### Aim of the exercise
Repeat nothing but the lines below running from the one containing "by econstructor." to the one containing "-> bool) (m". Keep both end lines.

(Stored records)
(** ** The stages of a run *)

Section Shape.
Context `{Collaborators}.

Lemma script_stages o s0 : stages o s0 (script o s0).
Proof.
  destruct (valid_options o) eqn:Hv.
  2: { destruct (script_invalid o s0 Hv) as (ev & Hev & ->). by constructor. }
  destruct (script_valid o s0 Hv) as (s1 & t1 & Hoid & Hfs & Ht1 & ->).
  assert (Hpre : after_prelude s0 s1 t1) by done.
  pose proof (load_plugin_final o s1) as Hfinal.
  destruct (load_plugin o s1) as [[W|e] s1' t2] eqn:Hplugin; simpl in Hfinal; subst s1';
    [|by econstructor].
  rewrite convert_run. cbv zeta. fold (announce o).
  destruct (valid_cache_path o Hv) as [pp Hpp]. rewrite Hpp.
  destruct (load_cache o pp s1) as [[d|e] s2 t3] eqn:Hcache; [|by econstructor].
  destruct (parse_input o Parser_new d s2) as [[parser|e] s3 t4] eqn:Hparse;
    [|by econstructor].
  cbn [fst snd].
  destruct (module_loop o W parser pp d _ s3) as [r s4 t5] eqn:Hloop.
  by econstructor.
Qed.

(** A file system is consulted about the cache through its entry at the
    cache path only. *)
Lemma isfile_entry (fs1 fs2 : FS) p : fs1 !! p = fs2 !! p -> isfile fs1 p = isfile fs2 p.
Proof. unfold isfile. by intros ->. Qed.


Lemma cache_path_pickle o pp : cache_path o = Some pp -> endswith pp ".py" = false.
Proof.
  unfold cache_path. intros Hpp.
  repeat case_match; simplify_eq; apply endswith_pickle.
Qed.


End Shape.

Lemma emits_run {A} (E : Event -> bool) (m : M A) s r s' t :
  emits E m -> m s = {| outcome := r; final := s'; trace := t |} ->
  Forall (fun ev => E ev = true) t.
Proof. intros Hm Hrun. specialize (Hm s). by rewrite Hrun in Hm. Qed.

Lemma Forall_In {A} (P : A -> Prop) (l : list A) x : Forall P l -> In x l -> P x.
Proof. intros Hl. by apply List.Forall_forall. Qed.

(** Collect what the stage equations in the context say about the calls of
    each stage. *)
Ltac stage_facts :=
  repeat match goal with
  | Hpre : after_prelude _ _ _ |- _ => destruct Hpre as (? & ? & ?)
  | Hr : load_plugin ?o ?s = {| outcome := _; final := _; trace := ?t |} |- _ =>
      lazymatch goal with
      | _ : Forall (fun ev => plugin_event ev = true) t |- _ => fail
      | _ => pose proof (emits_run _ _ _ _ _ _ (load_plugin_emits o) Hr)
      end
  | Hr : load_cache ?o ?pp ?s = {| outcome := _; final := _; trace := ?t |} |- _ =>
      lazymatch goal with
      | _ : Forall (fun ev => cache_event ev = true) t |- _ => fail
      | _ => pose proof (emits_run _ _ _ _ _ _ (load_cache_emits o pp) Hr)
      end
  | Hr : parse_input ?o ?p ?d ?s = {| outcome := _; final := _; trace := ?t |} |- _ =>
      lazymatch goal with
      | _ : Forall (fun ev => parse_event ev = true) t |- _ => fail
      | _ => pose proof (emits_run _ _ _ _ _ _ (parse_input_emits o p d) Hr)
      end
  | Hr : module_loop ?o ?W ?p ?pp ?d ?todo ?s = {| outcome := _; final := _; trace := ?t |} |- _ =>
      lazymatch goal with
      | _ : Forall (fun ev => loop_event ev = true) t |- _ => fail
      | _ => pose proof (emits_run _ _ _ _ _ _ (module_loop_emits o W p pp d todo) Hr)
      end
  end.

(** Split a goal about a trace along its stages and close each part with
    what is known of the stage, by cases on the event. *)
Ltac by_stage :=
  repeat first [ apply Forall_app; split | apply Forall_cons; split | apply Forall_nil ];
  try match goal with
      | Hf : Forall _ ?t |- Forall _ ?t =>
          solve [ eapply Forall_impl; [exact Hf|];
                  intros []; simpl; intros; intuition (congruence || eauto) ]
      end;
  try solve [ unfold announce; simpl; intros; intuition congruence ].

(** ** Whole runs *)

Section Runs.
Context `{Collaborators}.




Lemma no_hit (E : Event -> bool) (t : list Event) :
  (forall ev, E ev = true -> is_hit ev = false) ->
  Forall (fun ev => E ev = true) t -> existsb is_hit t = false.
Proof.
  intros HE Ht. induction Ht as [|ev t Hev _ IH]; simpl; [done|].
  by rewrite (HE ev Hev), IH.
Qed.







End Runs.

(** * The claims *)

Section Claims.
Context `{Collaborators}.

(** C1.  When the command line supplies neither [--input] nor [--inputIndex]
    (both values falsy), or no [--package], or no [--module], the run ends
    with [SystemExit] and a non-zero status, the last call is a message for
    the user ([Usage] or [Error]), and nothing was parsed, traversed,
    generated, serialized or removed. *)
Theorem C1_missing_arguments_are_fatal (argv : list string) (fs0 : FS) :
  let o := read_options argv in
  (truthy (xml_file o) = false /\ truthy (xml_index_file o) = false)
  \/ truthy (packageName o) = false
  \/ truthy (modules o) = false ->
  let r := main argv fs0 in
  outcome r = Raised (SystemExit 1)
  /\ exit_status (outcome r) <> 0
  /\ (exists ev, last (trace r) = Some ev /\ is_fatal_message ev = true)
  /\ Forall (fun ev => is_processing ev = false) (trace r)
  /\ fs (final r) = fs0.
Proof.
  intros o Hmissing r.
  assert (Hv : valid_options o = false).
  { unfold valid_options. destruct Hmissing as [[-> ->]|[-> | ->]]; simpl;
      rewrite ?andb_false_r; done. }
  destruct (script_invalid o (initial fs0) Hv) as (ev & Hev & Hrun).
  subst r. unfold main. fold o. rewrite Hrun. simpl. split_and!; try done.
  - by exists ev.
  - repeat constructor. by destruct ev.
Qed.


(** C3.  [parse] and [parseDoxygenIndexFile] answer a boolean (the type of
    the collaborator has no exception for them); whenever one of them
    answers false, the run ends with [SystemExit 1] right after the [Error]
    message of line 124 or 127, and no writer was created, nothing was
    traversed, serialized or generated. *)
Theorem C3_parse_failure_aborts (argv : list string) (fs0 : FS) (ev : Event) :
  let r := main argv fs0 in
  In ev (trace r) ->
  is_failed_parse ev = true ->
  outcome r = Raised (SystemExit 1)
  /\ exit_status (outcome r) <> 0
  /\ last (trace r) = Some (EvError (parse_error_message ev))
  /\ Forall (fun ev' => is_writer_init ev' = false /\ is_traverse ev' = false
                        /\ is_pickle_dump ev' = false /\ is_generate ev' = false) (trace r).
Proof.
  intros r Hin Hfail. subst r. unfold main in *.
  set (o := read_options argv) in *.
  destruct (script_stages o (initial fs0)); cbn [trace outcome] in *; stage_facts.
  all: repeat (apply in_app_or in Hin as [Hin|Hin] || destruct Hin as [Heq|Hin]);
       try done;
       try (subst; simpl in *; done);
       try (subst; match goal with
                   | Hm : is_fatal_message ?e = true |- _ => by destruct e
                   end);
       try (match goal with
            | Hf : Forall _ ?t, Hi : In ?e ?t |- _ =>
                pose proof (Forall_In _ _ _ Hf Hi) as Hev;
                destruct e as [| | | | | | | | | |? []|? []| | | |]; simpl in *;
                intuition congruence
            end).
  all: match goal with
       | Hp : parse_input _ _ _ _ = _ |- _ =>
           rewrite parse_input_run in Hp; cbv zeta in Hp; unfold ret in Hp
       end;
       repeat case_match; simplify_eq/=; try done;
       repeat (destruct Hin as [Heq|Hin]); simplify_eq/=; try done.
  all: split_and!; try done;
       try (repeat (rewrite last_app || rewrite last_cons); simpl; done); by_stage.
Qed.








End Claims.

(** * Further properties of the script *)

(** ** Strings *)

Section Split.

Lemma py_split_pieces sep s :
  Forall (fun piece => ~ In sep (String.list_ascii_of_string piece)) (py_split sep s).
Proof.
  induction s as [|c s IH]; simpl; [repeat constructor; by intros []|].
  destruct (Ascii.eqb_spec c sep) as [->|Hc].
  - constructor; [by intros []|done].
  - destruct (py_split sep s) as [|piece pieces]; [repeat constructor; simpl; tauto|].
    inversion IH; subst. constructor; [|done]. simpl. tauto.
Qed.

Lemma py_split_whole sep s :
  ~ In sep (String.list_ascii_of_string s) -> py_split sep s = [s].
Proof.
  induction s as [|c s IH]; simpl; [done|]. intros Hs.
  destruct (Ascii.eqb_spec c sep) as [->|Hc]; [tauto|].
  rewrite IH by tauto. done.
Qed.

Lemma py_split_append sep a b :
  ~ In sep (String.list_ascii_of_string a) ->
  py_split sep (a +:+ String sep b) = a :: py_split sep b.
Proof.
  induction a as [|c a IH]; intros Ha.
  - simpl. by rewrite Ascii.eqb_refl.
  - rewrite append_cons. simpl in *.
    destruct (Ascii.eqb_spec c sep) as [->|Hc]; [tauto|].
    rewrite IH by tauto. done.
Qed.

### Solved problem
  by econstructor.
Qed.

(** A file system is consulted about the cache through its entry at the
    cache path only. *)
Lemma isfile_entry (fs1 fs2 : FS) p : fs1 !! p = fs2 !! p -> isfile fs1 p = isfile fs2 p.
Proof. unfold isfile. by intros ->. Qed.


Lemma cache_path_pickle o pp : cache_path o = Some pp -> endswith pp ".py" = false.
Proof.
  unfold cache_path. intros Hpp.
  repeat case_match; simplify_eq; apply endswith_pickle.
Qed.


End Shape.

Lemma emits_run {A} (E : Event -> bool) (m : M A) s r s' t :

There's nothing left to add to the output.